Keith Ahern, chief executive of Oomph, which manages a major publishing form on iOS, says the retina screen will help increase the quality of various publishing formats including basic HTML and PDF documents.

“Many alternative tablet publishing solutions are simply JPEG images of magazine pages, these fixed resolution solutions will look no better on the new iPad.

“Inline with the super fast 4G network support in the new iPad and the continued rollout of the NBN we expect developers to embrace video at higher resolutions in their iPad apps.  At Oomph we have no doubt that the future has never looked brighter for tablets and the burgeoning tablet generation.”

Phil Larson, chief executive of the Queensland iOS studio Halfbrick, told The Verge the company is in for a lot of hard work to update the apps, but that it will help out in the long run.

“Apple said themselves that with a little bit of time, developers can do things that are mind-blowing. That’s definitely what we are setting out to achieve, so the team in Australia will be getting down to business.”

But despite all the praise for the new device, there is some criticism that it won’t be able to connect to Australia’s only 4G network.
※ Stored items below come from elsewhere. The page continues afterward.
(** A command is added, the only one of its kind for its reservation. *)
Lemma good_insert_command k id action now db db' :
  reservations_ok db → reservation_commands db !! k = None →
  reservation_commands db' = <[k := mkRCommand k id action rm_queued 0 now now None None None]> (reservation_commands db) →
  reservations db' = reservations db →
  (∃ r, reservations db !! id = Some r ∧ (action = CancelReservation → is_Some (rv_cancel_requested_at r))) →
  (∀ j c, reservation_commands db !! j = Some c → rm_reservation_id c = id → rm_action c ≠ action) → good db db'.
Proof.
  intros [K1 K2 K3 K4 K5 K6 K7] Hk H1 H2 Hr Hno. split; [split; rewrite ?H2; try done; rewrite H1| |].
  - by intros j c [[<- <-]|[_ Hc]]%lookup_insert_Some; [|apply K4].
  - intros j c [[<- <-]|[_ Hc]]%lookup_insert_Some; [|by eapply K5]. intros _. simpl. lia.
  - intros j c [[<- <-]|[_ Hc]]%lookup_insert_Some; [done|by apply (K6 j)].
  - intros j j' c c' [[<- <-]|[? Hc]]%lookup_insert_Some [[<- <-]|[? Hc']]%lookup_insert_Some; simpl;
      [done|intros ? ?; exfalso; by eapply Hno..|by apply K7].
  - intros j r Hj. rewrite H2. exists r. split; [done|reflexivity].
  - intros j c Hc. rewrite H1, lookup_insert_ne by congruence. by exists c.
Qed.

(** *** Rules *)

(** Reads nothing else than, and writes neither of, the two tables. *)
Definition quiet {A} (m : Tx A) : Prop := ∀ x y, keeps (λ db, reservations db = x ∧ reservation_commands db = y) m.

(** Assertions that depend on the two tables only. *)
Definition stable (P : Db → Prop) : Prop :=
  ∀ db db', reservations db' = reservations db → reservation_commands db' = reservation_commands db → P db → P db'.

Lemma h_bind {A B} P (m : Tx A) (k : A → Tx B) R Q :
  hoare P m R → (∀ a, hoare (R a) (k a) Q) → hoare P (m ≫= k) Q.
Proof.
  intros Hm Hk db b db' Hok HP (a & d1 & H1 & H2)%bind_ok. destruct (Hm db a d1 Hok HP H1) as [G1 HR].
  destruct (Hk a d1 b db' (good_ok _ _ G1) HR H2) as [G2 HQ]. split; [by eapply good_trans|done].
Qed.

Lemma h_pre {A} (P P' : Db → Prop) (m : Tx A) Q : (∀ db, P' db → P db) → hoare P m Q → hoare P' m Q.
Proof. intros H Hm db a db' Hok HP. apply Hm; auto. Qed.

Lemma h_post {A} P (m : Tx A) (Q Q' : A → Db → Prop) : (∀ a db, Q a db → Q' a db) → hoare P m Q → hoare P m Q'.
Proof. intros H Hm db a db' Hok HP E. destruct (Hm db a db' Hok HP E). auto. Qed.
Apple has made a few different 4G versions for networks in the United States and Europe, but these operate on different frequencies than the only Australian network, operated by Telstra.

Although Vodafone has said it plans to construct a 4G network, and other telcos are set to follow suit, they won’t be fully operational for several months or even years. For local users, faster broadband download speeds will be quite a while away.

Telsyte senior consulting manager Chris Coughlan told SmartCompany this morning local users shouldn’t expect a 4G model any time soon.

“I think this is a North American company catering for a North American market primarily. Their two biggest customers are AT&T and Verizon, and they need to cater for those.”

Even though more 4G networks are planned for Australia, Coughlan suggests Apple will cater to its main markets first and then create a localised, 4G-capable version when local telcos catch up.

“Realistically, there are probably another two versions of the iPad before…local networks become available. They could release something later in this hardware line up this year, but I doubt that.”

The iPad is set to launch in Australia on Friday, March 16, along with an updated Apple TV set-top box.